Once the outside seams are filled up, and hardened to your satisfaction, the boatbuilding begins. Here we begin to make judgement calls independent of the design sheet, because here we are dealing with the individual boat. Of course, the goal is to have a boat that matches the designed numbers perfectly, but materials are all variable, so tiny nuances are inevitable. How much to cut and carve, how much to fill and shave down are as much matters of preference, too, as individual variation. And, too, honestly, the quality and finish of the material, and the desired finish of the end product. This is where you take the time, or don’t, to make your boat truly your own boat, by which I don’t mean you can change it all up different, now, but I mean you can make it what it’s going to be.

This boat is to be a nicely finished one, which is not to say shiny and bright, but a real work boat finish. Not crummy nor sloppy, but plain and stout, and not in any way inferior in any way to any other craft, save for perceived varnish deficiencies. So, the fairing of the seams and panels is a very important job to be done, for a few reasons.


The first reason is to ensure the boat is built as well as possible. The beautiful part of being an amateur is that I have no real schedule but my own, so I have the time to do it right. This building of boats and then using them is my hobby, one I came to late in life, to be sure, but it is my joy. That and running. At no time do I consider the avalanche of tasks an onus, but rather as opportunities to keep building boats. I enjoy it so much, in fact, this cycle of building boats and using them, I keep doing it, serially. Really. I always have several boats going, on top of the other stuff. I guess the point is, don’t beat yourself up if you want to rush through the finishing stages, but it will reflect in the finished product. I’ve done, and still do it both ways, so I know.

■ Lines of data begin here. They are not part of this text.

(** [findOneAndUpdate] on a reference no document has. *)
Lemma update_first_none : forall r f l, lookup_ref r l = None -> update_first r f l = (None, l).
Proof.
  intros r f l. induction l as [|t l IH]; cbn; [reflexivity|].
  destruct (String.eqb (t_paystackReference t) r); [discriminate|].
  intros H. rewrite (IH H). reflexivity.
Qed.


Lemma keeps_throw : forall A e, keeps_payments (@throw A e).
Proof. intros A e s. reflexivity. Qed.
Lemma keeps_get : keeps_payments get.
Proof. intros s. reflexivity. Qed.



(* ------------------------------------------------------------------ *)
(** ** C8: ignored event types *)

(** C8: for a webhook whose signature verifies and whose [event] is
    neither [charge.success] nor [charge.failed], both variants answer 200
    [{received: true}] and leave the whole database unchanged. *)
Theorem webhook_ignored_event_no_change :
  forall secret raw body header s,
    Json.body_parse raw = Some body ->
    signature_ok secret body header = true ->
    is_str (prop body "event") "charge.success" = false ->
    is_str (prop body "event") "charge.failed" = false ->
    run (VariantA.webhook_route secret raw header) s = (JsonResp 200 received, s) /\
    run (VariantB.webhook_route secret raw header) s = (JsonResp 200 received, s).
Proof.
  intros secret raw body header s P S E1 E2.
  pose proof (body_parse_not_null raw body P) as NN.
  unfold VariantA.webhook_route, VariantB.webhook_route.
  rewrite !(webhook_accepts _ secret raw body header P S).
  unfold VariantA.webhook_event, VariantB.webhook_event.
  rewrite !getp_obj by exact NN. rewrite !bind_ret, E1, E2.
  split; reflexivity.
Qed.

(** C8 witness: an ignored [transfer.success] event on the sample database. *)
Lemma webhook_ignored_event_no_change_witness :
  run (VariantA.webhook_route Sample.secret (Sample.raw_of Sample.ignored_event)
         (Sample.sig_of Sample.ignored_event)) Sample.base = (JsonResp 200 received, Sample.base) /\
  run (VariantB.webhook_route Sample.secret (Sample.raw_of Sample.ignored_event)
         (Sample.sig_of Sample.ignored_event)) Sample.base = (JsonResp 200 received, Sample.base).
Proof.
  apply (webhook_ignored_event_no_change Sample.secret _ Sample.ignored_event);
    vm_compute; reflexivity.
Defined.

(* ------------------------------------------------------------------ *)
(** ** C9: charge.failed for an unknown reference *)

(** Evaluate the monadic plumbing of a handler on a symbolic database. *)
Ltac mrun_with_db :=
  repeat match goal with
         | H : db_up ?s = true |- context [db_up ?s] => rewrite H; cbv beta iota
         end.
Ltac mrun :=
  cbv beta iota zeta delta [run catch bind ret throw get put now db_check fresh_id
                            filter_str filter_oid cast_str cast_opt
                            find_one_and_update student_find_by_id_and_update
                            student_mark_paid];
  mrun_with_db.
Lemma key_count_cons (k : string) (s : Stint) (ss : list Stint) :
  key_count k (s :: ss) = (if decide (usage_key s = k) then 1 else 0) + key_count k ss.
Proof.
  unfold key_count. rewrite filter_cons.
  case_decide; simpl length; lia.
Qed.

Lemma key_count_nonneg (k : string) (ss : list Stint) : 0 ≤ key_count k ss.
Proof. unfold key_count. lia. Qed.

Lemma key_count_pos (s : Stint) (ss : list Stint) :
  s ∈ ss → 0 < key_count (usage_key s) ss.
Proof.
  induction 1 as [s ss|s s' ss _ IH]; rewrite key_count_cons.
  - rewrite decide_True by done. pose proof (key_count_nonneg (usage_key s) ss). lia.
  - case_decide; lia.
Qed.

(** After the first loop, [usage] maps every key to what it held before
    plus the number of stints filed under it. *)
Lemma usage_loop_get (a : bool) (ss : list Stint) (u : list (string * Z)) (k : string) :
  dict_get k (usage_loop a ss u).1
  = if decide (key_count k ss = 0) then dict_get k u
    else Some (default 0 (dict_get k u) + key_count k ss).
Proof.
  revert u. induction ss as [|s ss IH]; intros u.
  - reflexivity.
  - simpl. set (u' := dict_set _ _ u). specialize (IH u').
    destruct (usage_loop a ss u') as [uf later]. simpl in *.
    rewrite IH, key_count_cons. subst u'. rewrite dict_get_set.
    pose proof (key_count_nonneg k ss).
    destruct (decide (usage_key s = k)) as [->|Hne].
    + rewrite !(decide_True (P := k = k)) by done. simpl.
      rewrite (decide_False (P := 1 + _ = 0)) by lia.
      case_decide as E; [rewrite E|]; f_equal; lia.
    + rewrite !(decide_False (P := k = _)) by done.
      repeat case_decide; try lia; done.
Qed.
Lemma not_relevant (line : string) : relevant line = false -> noPattern line.
Proof.
  unfold relevant, noPattern. intros H.
  apply orb_false_elim in H as [H H3]. apply orb_false_elim in H as [H1 H2]. auto.
Qed.

Lemma forLines_filter (lines : list string) :
  forall st, forLines w lines st = forLines w (filter relevant lines) st.
Proof.
  induction lines as [|line lines IH]; intros st; [reflexivity|].
  cbn [filter]. destruct (relevant line) eqn:Hr.
  - rewrite !forLines_cons. destruct (after (loopBody w line st)); auto.
  - rewrite forLines_cons, (loopBody_noPattern w line st (not_relevant line Hr)). apply IH.
Qed.

(** What one pass of the body does to the four fields: each keeps its
    value or takes what the conversion of the text captured on this
    line returned. *)
Lemma loopBody_fields (line : string) (st : LoopState) :
  exists st1, after (loopBody w line st) = Some st1 /\
    (AsmInstrs (fst st1) = AsmInstrs (fst st) \/
     exists m d, FindStringSubmatch asmInstrsRegexp (TrimSpace line) = [m; d] /\
                 AsmInstrs (fst st1) = fst (Atoi w d)) /\
    (StackSpace (fst st1) = StackSpace (fst st) \/
     exists m d, FindStringSubmatch stackSpaceRegexp (TrimSpace line) = [m; d] /\
                 StackSpace (fst st1) = fst (Atoi w d)) /\
    (Seconds (fst st1) = Seconds (fst st) \/
     exists m a b, FindStringSubmatch execTimeRegexp (TrimSpace line) = [m; a; b] /\
                   Seconds (fst st1) = fst (Atof64 a)) /\
    (WallSeconds (fst st1) = WallSeconds (fst st) \/
     exists m a b, FindStringSubmatch execTimeRegexp (TrimSpace line) = [m; a; b] /\
                   WallSeconds (fst st1) = fst (Atof64 b)).
Proof.
  rewrite loopBody_eq.
  destruct (asmInstrsBlock_cases w (TrimSpace line) st)
    as [[Hm1 Hb1] | (m1 & d1 & Hf1 & [(v1 & Ha1 & Hb1) | (v1 & e1 & lg1 & Ha1 & Hb1)])];
    rewrite Hb1; clear Hb1;
    try match goal with
        | |- context [stackSpaceBlock w (TrimSpace line) ?s] =>
            destruct (stackSpaceBlock_cases w (TrimSpace line) s)
              as [[Hm2 Hb2] | (m2 & d2 & Hf2 &
                    [(v2 & Ha2 & Hb2) | (v2 & e2 & lg2 & Ha2 & Hb2)])];
            rewrite Hb2; clear Hb2
        end;
    try match goal with
        | |- context [execTimeBlock (TrimSpace line) ?s] =>
            destruct (execTimeBlock_cases (TrimSpace line) s)
              as [[Hm3 Hb3] | (m3 & a3 & b3 & Hf3 &
                    [(x3 & y3 & Ha3 & Hc3 & Hb3) | [(x3 & e3 & lg3 & Ha3 & Hb3)
                                                   | (x3 & y3 & e3 & lg3 & Ha3 & Hc3 & Hb3)]])];
            rewrite Hb3; clear Hb3
        end;
    (eexists; split; [reflexivity|]); cbn [fst snd];
    repeat match goal with
           | H : Atoi w _ = _ |- _ => apply (f_equal fst) in H; cbn [fst] in H
           | H : Atof64 _ = _ |- _ => apply (f_equal fst) in H; cbn [fst] in H
           end;
    unfold setAsmInstrs, setStackSpace, setSeconds, setWallSeconds;
    cbn [AsmInstrs StackSpace Seconds WallSeconds];
    repeat split; first [left; reflexivity | right; eauto 6].
Qed.

(** ** What the groups capture *)

Lemma matches_caps (re : Regexp) (s m : string) (caps : list string) :
  matches re s m caps -> Forall2 run (capClasses re) caps.
Proof. induction 1; simpl; auto. Qed.

Lemma found_caps (re : Regexp) (s m : string) (caps : list string) :
  FindStringSubmatch re s = m :: caps -> Forall2 run (capClasses re) caps.
Proof.
  unfold FindStringSubmatch. destruct (search re s) as [[m1 c1]|] eqn:H; [|discriminate].
  intros E. inversion E; subst.
  destruct (search_leftmost _ _ _ _ H) as (pre & t & _ & M & _).
  eapply matches_caps; eauto.
Qed.

Lemma found_digits (re : Regexp) (s m d : string) :
  capClasses re = [digit] -> FindStringSubmatch re s = [m; d] -> run digit d.
Proof.
  intros Hc H. apply found_caps in H. rewrite Hc in H.
  inversion H; subst. assumption.
Qed.

Lemma found_times (s m a b : string) :
  FindStringSubmatch execTimeRegexp s = [m; a; b] -> run digitOrDot a /\ run digitOrDot b.
Proof.
  intros H. apply found_caps in H. simpl in H.
  inversion H as [|? ? ? ? Ha H1]; subst. inversion H1; subst. auto.
Qed.

(** ** The range of [Atoi] *)

Lemma classMem_digit (c : ascii) : classMem digit c = isDigit c.
Proof.
  unfold classMem, digit. simpl. rewrite orb_false_r. unfold isDigit.
  destruct (between "0" "9" c); reflexivity.
Qed.

Lemma digitVal_range (c : ascii) : isDigit c = true -> 0 <= digitVal c <= 9.
Proof.
  unfold isDigit, between, digitVal. intros H. apply andb_prop in H as [H1 H2].
  apply Z.leb_le in H1, H2. change (code "0") with 48 in *. change (code "9") with 57 in *.
  lia.
Qed.

Lemma digitsValue_digits (d : string) :
  allIn digit d = true ->
  forall acc, 0 <= acc -> exists n, digitsValue acc d = Some n /\ acc <= n.
Proof.
  induction d as [|c d IH]; simpl; intros H acc Hacc.
  - exists acc. split; [reflexivity|lia].
  - apply andb_prop in H as [Hc Hd]. rewrite classMem_digit in Hc. rewrite Hc.
    pose proof (digitVal_range c Hc) as Hv.
    destruct (IH Hd (acc * 10 + digitVal c)) as (n & Hn & Hle); [lia|].
    exists n. split; [exact Hn|lia].
Qed.

Lemma digit_not_sign (c : ascii) :
  isDigit c = true -> Ascii.eqb c "+" = false /\ Ascii.eqb c "-" = false.
Proof.
  intros H. split.
  - destruct (Ascii.eqb c "+") eqn:E; [|reflexivity].
    apply Ascii.eqb_eq in E. subst. discriminate.
  - destruct (Ascii.eqb c "-") eqn:E; [|reflexivity].
    apply Ascii.eqb_eq in E. subst. discriminate.
Qed.

Lemma Atoi64_digits (d : string) :
  run digit d -> 0 <= fst (Atoi64 d) <= 2 ^ 63 - 1.
Proof.
  intros [Hne Hall]. destruct d as [|c d]; [contradiction|].
  assert (Hc : isDigit c = true).
  { simpl in Hall. apply andb_prop in Hall as [Hc _]. now rewrite classMem_digit in Hc. }
  destruct (digit_not_sign c Hc) as [Hp Hm].
  destruct (digitsValue_digits _ Hall 0) as (n & Hn & Hle); [lia|].
  unfold Atoi64. rewrite Hp, Hm. cbn [orb negb andb]. unfold Atoui64. rewrite Hn.
  destruct (Z.ltb_spec n (2 ^ 64)); cbn [fst snd].
  - destruct (Z.leb_spec (2 ^ 63) n); cbn [fst]; lia.
  - change (2 ^ 63 <=? 2 ^ 64 - 1) with true. cbn [fst]. lia.
Qed.

(** [Atoi] never leaves the range of [int], whatever it reads. *)
Lemma Atoi_clamps (s : string) : - 2 ^ (IntSize w - 1) <= fst (Atoi w s) <= maxInt w.
Proof.
  unfold Atoi, maxInt.
  assert (Hb : 0 < 2 ^ (IntSize w - 1)) by (destruct w; reflexivity).
  destruct (Atoi64 s) as [i [[n []]|]]; cbn [fst];
    try lia;
    destruct (Z.ltb_spec i (- 2 ^ (IntSize w - 1))); cbn [fst]; try lia;
    destruct (Z.leb_spec (2 ^ (IntSize w - 1)) i); cbn [fst]; lia.
Qed.

Lemma Atoi_digits (d : string) : run digit d -> 0 <= fst (Atoi w d) <= maxInt w.
Proof.
  intros Hd. split; [|apply Atoi_clamps].
  pose proof (Atoi64_digits d Hd) as [H0 _].
  assert (Hb : 0 < 2 ^ (IntSize w - 1)) by (destruct w; reflexivity).
  unfold Atoi. destruct (Atoi64 d) as [i [[n []]|]]; cbn [fst] in *;
    try lia;
    destruct (Z.ltb_spec i (- 2 ^ (IntSize w - 1))); cbn [fst]; try lia;
    destruct (Z.leb_spec (2 ^ (IntSize w - 1)) i); cbn [fst]; lia.
Qed.

(** ** The sign of [Atof64] on digits and points *)

Lemma shr_1_nonneg (mrs : shr_record) : 0 <= shr_m mrs -> 0 <= shr_m (shr_1 mrs).
Proof.
  destruct mrs as [m r s]. destruct m as [|p|p]; simpl; intros H; try lia;
    destruct p; simpl; lia.
Qed.

Lemma iter_pos_shr_1_nonneg (p : positive) :
  forall mrs, 0 <= shr_m mrs -> 0 <= shr_m (iter_pos shr_1 p mrs).
Proof.
  induction p as [p IH|p IH|]; simpl; intros mrs H; auto using shr_1_nonneg.
Qed.

Lemma shr_nonneg (mrs : shr_record) (e n : Z) :
  0 <= shr_m mrs -> 0 <= shr_m (fst (shr mrs e n)).
Proof. destruct n; simpl; auto using iter_pos_shr_1_nonneg. Qed.

Lemma shr_fexp_nonneg (m e : Z) (l : location) :
  0 <= m -> 0 <= shr_m (fst (shr_fexp prec emax m e l)).
Proof.
  intros H. unfold shr_fexp. apply shr_nonneg. destruct l as [|[]]; exact H.
Qed.

Lemma round_nearest_even_nonneg (m : Z) (l : location) :
  0 <= m -> 0 <= round_nearest_even m l.
Proof. destruct l as [|[]]; simpl; try destruct (Z.even m); lia. Qed.

(** Rounding a magnitude that is not negative gives the sign asked
    for, and no NaN. *)
Lemma binary_round_aux_nonneg (mx ex : Z) (lx : location) :
  0 <= mx -> nonNegative64 (binary_round_aux prec emax false mx ex lx) = true.
Proof.
  intros H. unfold binary_round_aux.
  pose proof (shr_fexp_nonneg mx ex lx H) as H1.
  destruct (shr_fexp prec emax mx ex lx) as [mrs1 e1]. cbn [fst] in H1.
  pose proof (shr_fexp_nonneg _ e1 loc_Exact
                (round_nearest_even_nonneg _ (loc_of_shr_record mrs1) H1)) as H2.
  destruct (shr_fexp prec emax
              (round_nearest_even (shr_m mrs1) (loc_of_shr_record mrs1)) e1 loc_Exact)
    as [mrs2 e2].
  cbn [fst] in H2. destruct (shr_m mrs2) as [|p|p]; [reflexivity| |lia].
  destruct (e2 <=? emax - prec); reflexivity.
Qed.

Lemma div_eucl_quotient (a b q r : Z) : Z.div_eucl a b = (q, r) -> q = a / b.
Proof. intros H. unfold Z.div. rewrite H. reflexivity. Qed.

The second reason to fair very carefully before any kind of cloth gets stuck down, is the ease with which plywood is faired compared to glass, or some other cloth.

The longboard is a good device, and I tool I spent a ton of time dancing with. The Longboard Hula. If you kind of sway your hips to keep your whole body engaged, and move along the boat from end to end, it looks like a dance. The dance actually started with a couple of surform planes, a rasp, a rat tail file, and a four in hand, or farrier’s rasp. I try to avoid using blades on plywood, because the glue dulls them so quickly, so I like the surform, which is a “disposable” tool that remains sharp enough for some other work I do what’s softer than plywood and glue after they dull.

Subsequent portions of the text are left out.